§ EXERCISE REQUIREMENTS:
Find the line containing "Definition ctor (T : Target)" in the entries below. Restate it and each line after it, word for word, up to and including the line containing "(** [Offset(Reg reg)".

§ Data records:

________

(** * QBDI PatchDSL value types (src/Patch/Types.h)

    A shallow embedding of the operand types of the patch DSL: the two
    register handles [RegLLVM] and [Reg], [Shadow] with its reserved tags,
    [Constant], [Offset], [Temp], [Operand] and the [RelocatableInstTag]
    enumeration, followed by the properties of their constructors,
    conversions and comparison operators.

    C++ integers are integers of [Z] with the wrap-around of their type
    written out.  What Types.h only includes ([rword] from QBDI/State.h,
    [Context] from ExecBlock/Context.h, [GPR_ID] from Patch/Register.h) is
    gathered in a [Target] record the definitions are parametrised by. *)

From stdpp Require Import base numbers option list.

Local Open Scope Z_scope.

(** ** Fixed-width integer conversions *)

Module CInt.

(** Conversion to an unsigned type of [bits] bits. *)
Definition to_unsigned (bits x : Z) : Z := x mod 2 ^ bits.

(** Conversion to a signed two's complement type of [bits] bits. *)
Definition to_signed (bits x : Z) : Z :=
  let u := to_unsigned bits x in
  if u <? 2 ^ (bits - 1) then u else u - 2 ^ bits.

Definition to_uint16 : Z -> Z := to_unsigned 16.
Definition to_unsigned_int : Z -> Z := to_unsigned 32.
Definition to_int64 : Z -> Z := to_signed 64.

Definition is_uint16 (x : Z) : Prop := 0 <= x < 2 ^ 16.
Definition is_unsigned_int (x : Z) : Prop := 0 <= x < 2 ^ 32.

End CInt.

(** ** struct RegLLVM *)

Module RegLLVM.

Record t : Set := mk { id : Z }.

(** [RegLLVM(unsigned int id = 0) : id(id)] *)
Definition ctor (i : Z) : t := {| id := CInt.to_unsigned_int i |}.
Definition ctor_default : t := ctor 0.

(** [unsigned int getValue() const { return id; }] *)
Definition getValue (r : t) : Z := id r.

(** [bool operator==(const RegLLVM &o) const { return id == o.id; }] *)
Definition eq (r o : t) : bool := id r =? id o.

(** [bool operator!=(const RegLLVM &o) const { return id != o.id; }] *)
Definition ne (r o : t) : bool := negb (id r =? id o).

(** [bool operator<(const RegLLVM &o) const { return id < o.id; }] *)
Definition lt (r o : t) : bool := id r <? id o.

(** [bool operator==(unsigned int id, const RegLLVM &reg) { return reg == id; }]
    The right operand of [reg == id] is the temporary [RegLLVM(id)]. *)
Definition uint_eq (i : Z) (reg : t) : bool := eq reg (ctor i).

(** [bool operator!=(unsigned int id, const RegLLVM &reg) { return reg != id; }] *)
Definition uint_ne (i : Z) (reg : t) : bool := ne reg (ctor i).

End RegLLVM.

(** ** The target: what Types.h takes from other headers *)

Record Target : Type := {
  (** [sizeof(rword)], in bytes; [rword] is declared in QBDI/State.h. *)
  sizeof_rword : Z;
  (** [sizeof(size_t)], in bytes: the type of [offsetof] and [sizeof]. *)
  sizeof_size_t : Z;
  (** [offsetof(Context, gprState)]; [Context] is ExecBlock/Context.h. *)
  offsetof_Context_gprState : Z;
  (** The table [GPR_ID] of Patch/Register.h. *)
  GPR_ID : list RegLLVM.t
}.

Section WithTarget.

Variable T : Target.

Definition rword_bits : Z := 8 * sizeof_rword T.
Definition size_t_bits : Z := 8 * sizeof_size_t T.

Definition to_rword : Z -> Z := CInt.to_unsigned rword_bits.
Definition to_size_t : Z -> Z := CInt.to_unsigned size_t_bits.

Definition is_rword (x : Z) : Prop := 0 <= x < 2 ^ rword_bits.

(** Number of entries of [GPR_ID]. *)
Definition NUM_GPR : Z := Z.of_nat (length (GPR_ID T)).

(** [GPR_ID[i]]: reading past the end of the table has no defined
    result. *)
Definition GPR_ID_at (i : Z) : option RegLLVM.t :=
  if i <? 0 then None else GPR_ID T !! Z.to_nat i.

(** First byte after the saved registers [GPR_ID] names, counted from the
    start of the [Context]. *)
Definition gprState_end : Z :=
  offsetof_Context_gprState T + sizeof_rword T * NUM_GPR.

(** The saved registers lie inside an object the target can hold: their
    offsets are values of [size_t] and of [rword]. *)
Record layout_ok : Prop := {
  rword_nonempty : 0 < sizeof_rword T;
  gprState_nonneg : 0 <= offsetof_Context_gprState T;
  gprState_in_size_t : gprState_end <= 2 ^ size_t_bits;
  gprState_in_rword : gprState_end <= 2 ^ rword_bits
}.

(** The offsets of the saved registers are values of [int64_t] too. *)
Definition layout_in_int64 : Prop := gprState_end <= 2 ^ 63.

End WithTarget.

(** ** struct Reg *)

Module Reg.

Record t : Set := mk { id : Z }.

(** [Reg(unsigned int id) : id(id)] *)
Definition ctor (i : Z) : t := {| id := CInt.to_unsigned_int i |}.

(** [unsigned int getID() const { return id; }] *)
Definition getID (r : t) : Z := id r.

(** [bool operator<(const Reg &o) const { return id < o.id; }] *)
Definition lt (r o : t) : bool := id r <? id o.

Section WithTarget.

Variable T : Target.

(** [id] is an index of the GPR table. *)
Definition valid (r : t) : Prop := 0 <= id r < NUM_GPR T.

(** [operator RegLLVM() const { return GPR_ID[id]; }] *)
Definition to_RegLLVM (r : t) : option RegLLVM.t := GPR_ID_at T (id r).

(** [unsigned int getValue() const { return GPR_ID[id].getValue(); }] *)
Definition getValue (r : t) : option Z :=
  RegLLVM.getValue <$> GPR_ID_at T (id r).

(** [rword offset() const
      { return offsetof(Context, gprState) + sizeof(rword) * id; }]
    The sum is computed in [size_t], to which [id] is converted, and
    the result converted to [rword]. *)
Definition offset (r : t) : Z :=
  to_rword T
    (to_size_t T
       (offsetof_Context_gprState T
        + to_size_t T (sizeof_rword T * to_size_t T (id r)))).

(** The expression [a == r] with [a] a [RegLLVM] and [r] a [Reg]:
    [RegLLVM::operator==] on [r] converted by [operator RegLLVM]. *)
Definition RegLLVM_eq_Reg (a : RegLLVM.t) (r : t) : option bool :=
  RegLLVM.eq a <$> to_RegLLVM r.

(** Likewise [a != r]. *)
Definition RegLLVM_ne_Reg (a : RegLLVM.t) (r : t) : option bool :=
  RegLLVM.ne a <$> to_RegLLVM r.

(** [bool operator==(const RegLLVM &o) const { return o == *this; }] *)
Definition eq_RegLLVM (r : t) (o : RegLLVM.t) : option bool :=
  RegLLVM_eq_Reg o r.

(** [bool operator!=(const RegLLVM &o) const { return o != *this; }] *)
Definition ne_RegLLVM (r : t) (o : RegLLVM.t) : option bool :=
  RegLLVM_ne_Reg o r.

(** The expression [r == s] on two [Reg]: the only equality operator
    of [Reg] that is not deleted takes a [RegLLVM], so [s] is first
    converted by [operator RegLLVM]. *)
Definition eq (r s : t) : option bool :=
  to_RegLLVM s ≫= eq_RegLLVM r.

(** Likewise [r != s]. *)
Definition ne (r s : t) : option bool :=
  to_RegLLVM s ≫= ne_RegLLVM r.

End WithTarget.

End Reg.

(** [==] on [Reg] with valid ids holds exactly between registers of the
    same slot id, which is what [<] on [Reg] tells apart. *)
Definition Reg_eq_is_same_slot (T : Target) : Prop :=
  forall r s, Reg.valid T r -> Reg.valid T s ->
    (Reg.eq T r s = Some true <-> Reg.id r = Reg.id s).

(** The expression [n == r] with [n] an [unsigned int] and [r] a [Reg].
    The left operand has no class type, so no member of [Reg] is a
    candidate, the deleted [Reg::operator==(unsigned int)] included; the
    free [operator==(unsigned int, const RegLLVM &)] is, with [r] converted
    by [operator RegLLVM]. *)
Definition uint_eq_Reg (T : Target) (n : Z) (r : Reg.t) : option bool :=
  RegLLVM.uint_eq n <$> Reg.to_RegLLVM T r.

(** Likewise [n != r], by [operator!=(unsigned int, const RegLLVM &)]. *)
Definition uint_ne_Reg (T : Target) (n : Z) (r : Reg.t) : option bool :=
  RegLLVM.uint_ne n <$> Reg.to_RegLLVM T r.

(** ** struct Shadow and enum ShadowReservedTag *)

Module Shadow.

Record t : Set := mk { tag : Z }.

(** [Shadow(uint16_t tag) : tag(tag)] *)
Definition ctor (tg : Z) : t := {| tag := CInt.to_uint16 tg |}.

(** [rword getTag() const { return tag; }] *)
Definition getTag (T : Target) (s : t) : Z := to_rword T (tag s).

End Shadow.

Inductive ShadowReservedTag : Set :=
| MEMORY_TAG_BEGIN
| MEMORY_TAG_END
| Untagged.

(** The enumerators' values; the underlying type is [uint16_t]. *)
Definition ShadowReservedTag_value (e : ShadowReservedTag) : Z :=
  match e with
  | MEMORY_TAG_BEGIN => 0xffe0
  | MEMORY_TAG_END => 0xfff0
  | Untagged => 0xffff
  end.

(** The three kinds of tag the reserved values delimit. *)
Inductive TagKind : Set :=
| MemoryAccessTag   (* in [MEMORY_TAG_BEGIN, MEMORY_TAG_END) *)
| UntaggedTag       (* the value [Untagged] *)
| InstrumentationTag. (* any other value *)

Definition is_memory_tag (tg : Z) : bool :=
  (ShadowReservedTag_value MEMORY_TAG_BEGIN <=? tg)
  && (tg <? ShadowReservedTag_value MEMORY_TAG_END).

Definition is_untagged (tg : Z) : bool :=
  tg =? ShadowReservedTag_value Untagged.

Definition tag_kind (tg : Z) : TagKind :=
  if is_memory_tag tg then MemoryAccessTag
  else if is_untagged tg then UntaggedTag
  else InstrumentationTag.

(** ** struct Constant *)

Module Constant.

Record t : Set := mk { v : Z }.

(** [Constant(rword v) : v(v)] *)
Definition ctor (T : Target) (x : Z) : t := {| v := to_rword T x |}.

(** [operator rword() const { return v; }] *)
Definition to_rword (c : t) : Z := v c.

End Constant.

(** ** struct Offset *)

Module Offset.

Record t : Set := mk { offset : Z }.

(** [Offset(int64_t offset) : offset(offset)] *)
Definition ctor (o : Z) : t := {| offset := CInt.to_int64 o |}.

(** [Offset(Reg reg) : offset(reg.offset())] *)
Definition of_Reg (T : Target) (reg : Reg.t) : t :=
  {| offset := CInt.to_int64 (Reg.offset T reg) |}.

(** [operator int64_t() const { return offset; }] *)
Definition to_int64 (o : t) : Z := offset o.

End Offset.

(** ** struct Temp *)

Module Temp.

Record t : Set := mk { id : Z }.

(** [Temp(unsigned int id) : id(id)] *)
Definition ctor (i : Z) : t := {| id := CInt.to_unsigned_int i |}.

(** [operator unsigned int() const { return id; }] *)
Definition to_unsigned_int (x : t) : Z := id x.

End Temp.

(** ** struct Operand *)

Module Operand.

Record t : Set := mk { idx : Z }.

(** [Operand(unsigned int idx) : idx(idx)] *)
Definition ctor (i : Z) : t := {| idx := CInt.to_unsigned_int i |}.

(** [operator unsigned int() const { return idx; }] *)
Definition to_unsigned_int (x : t) : Z := idx x.

End Operand.

(** ** enum RelocatableInstTag *)

Inductive RelocatableInstTag : Set :=
| RelocInst
| RelocTagChangeScratchRegister
| RelocTagPatchBegin
| RelocTagPreInstMemAccess
| RelocTagPreInstStdCBK
| RelocTagPatchInstBegin
| RelocTagPatchInstEnd
| RelocTagPostInstMemAccess
| RelocTagPostInstStdCBK
| RelocTagInvalid.

Definition RelocatableInstTag_value (e : RelocatableInstTag) : Z :=
  match e with
  | RelocInst => 0
  | RelocTagChangeScratchRegister => 0x1
  | RelocTagPatchBegin => 0x10
  | RelocTagPreInstMemAccess => 0x20
  | RelocTagPreInstStdCBK => 0x21
  | RelocTagPatchInstBegin => 0x30
  | RelocTagPatchInstEnd => 0x31
  | RelocTagPostInstMemAccess => 0x40
  | RelocTagPostInstStdCBK => 0x41
  | RelocTagInvalid => 0xff
  end.

(** ** Sample targets *)

(** A 64-bit target: 8-byte words, the saved registers 64 bytes into the
    context, a table of six registers. *)
Definition target64 : Target := {|
  sizeof_rword := 8;
  sizeof_size_t := 8;
  offsetof_Context_gprState := 64;
  GPR_ID := RegLLVM.ctor <$> [49; 51; 52; 53; 60; 55]
|}.

(** A 32-bit target whose saved registers start the context. *)
Definition target32 : Target := {|
  sizeof_rword := 4;
  sizeof_size_t := 4;
  offsetof_Context_gprState := 0;
  GPR_ID := RegLLVM.ctor <$> [22; 24; 25; 26]
|}.

(** A table in which two slots name the same register. *)
Definition target_aliased : Target := {|
  sizeof_rword := 8;
  sizeof_size_t := 8;
  offsetof_Context_gprState := 0;
  GPR_ID := RegLLVM.ctor <$> [7; 9; 7]
|}.

(** ** Values in the range of their C++ type *)

(** A handle whose [id] is a value of [unsigned int], as is every handle
    the constructor builds. *)
Definition RegLLVM_wf (a : RegLLVM.t) : Prop :=
  CInt.is_unsigned_int (RegLLVM.id a).

(** Every entry of [GPR_ID] is such a handle. *)
Definition GPR_ID_wf (T : Target) : Prop := Forall RegLLVM_wf (GPR_ID T).

(** A [Shadow] whose [tag] is a value of [uint16_t]. *)
Definition Shadow_wf (s : Shadow.t) : Prop := CInt.is_uint16 (Shadow.tag s).

Definition is_int64 (x : Z) : Prop := - 2 ^ 63 <= x < 2 ^ 63.

(** Position of an enumerator in the declaration of [RelocatableInstTag]. *)
Definition RelocatableInstTag_index (e : RelocatableInstTag) : nat :=
  match e with
  | RelocInst => 0
  | RelocTagChangeScratchRegister => 1
  | RelocTagPatchBegin => 2
  | RelocTagPreInstMemAccess => 3
  | RelocTagPreInstStdCBK => 4
  | RelocTagPatchInstBegin => 5
  | RelocTagPatchInstEnd => 6
  | RelocTagPostInstMemAccess => 7
  | RelocTagPostInstStdCBK => 8
  | RelocTagInvalid => 9
  end.

(** * Properties *)

(** ** Integer conversions *)

Lemma to_unsigned_small bits x :
  0 <= x < 2 ^ bits -> CInt.to_unsigned bits x = x.
Proof. intros Hx. unfold CInt.to_unsigned. apply Z.mod_small, Hx. Qed.

Lemma to_unsigned_range bits x :
  0 <= bits -> 0 <= CInt.to_unsigned bits x < 2 ^ bits.
Proof.
  intros Hb. unfold CInt.to_unsigned.
  apply Z.mod_pos_bound, Z.pow_pos_nonneg; lia.
Qed.

Lemma to_int64_small x : 0 <= x < 2 ^ 63 -> CInt.to_int64 x = x.
Proof.
  intros Hx. unfold CInt.to_int64, CInt.to_signed.
  rewrite to_unsigned_small by (change (2 ^ 64) with (2 * 2 ^ 63); lia).
  change (64 - 1) with 63.
  destruct (Z.ltb_spec x (2 ^ 63)); [reflexivity | lia].
Qed.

________

§ YOUR RESPONSE:
Definition ctor (T : Target) (x : Z) : t := {| v := to_rword T x |}.

(** [operator rword() const { return v; }] *)
Definition to_rword (c : t) : Z := v c.

End Constant.

(** ** struct Offset *)

Module Offset.

Record t : Set := mk { offset : Z }.

(** [Offset(int64_t offset) : offset(offset)] *)
Definition ctor (o : Z) : t := {| offset := CInt.to_int64 o |}.

(** [Offset(Reg reg) : offset(reg.offset())] *)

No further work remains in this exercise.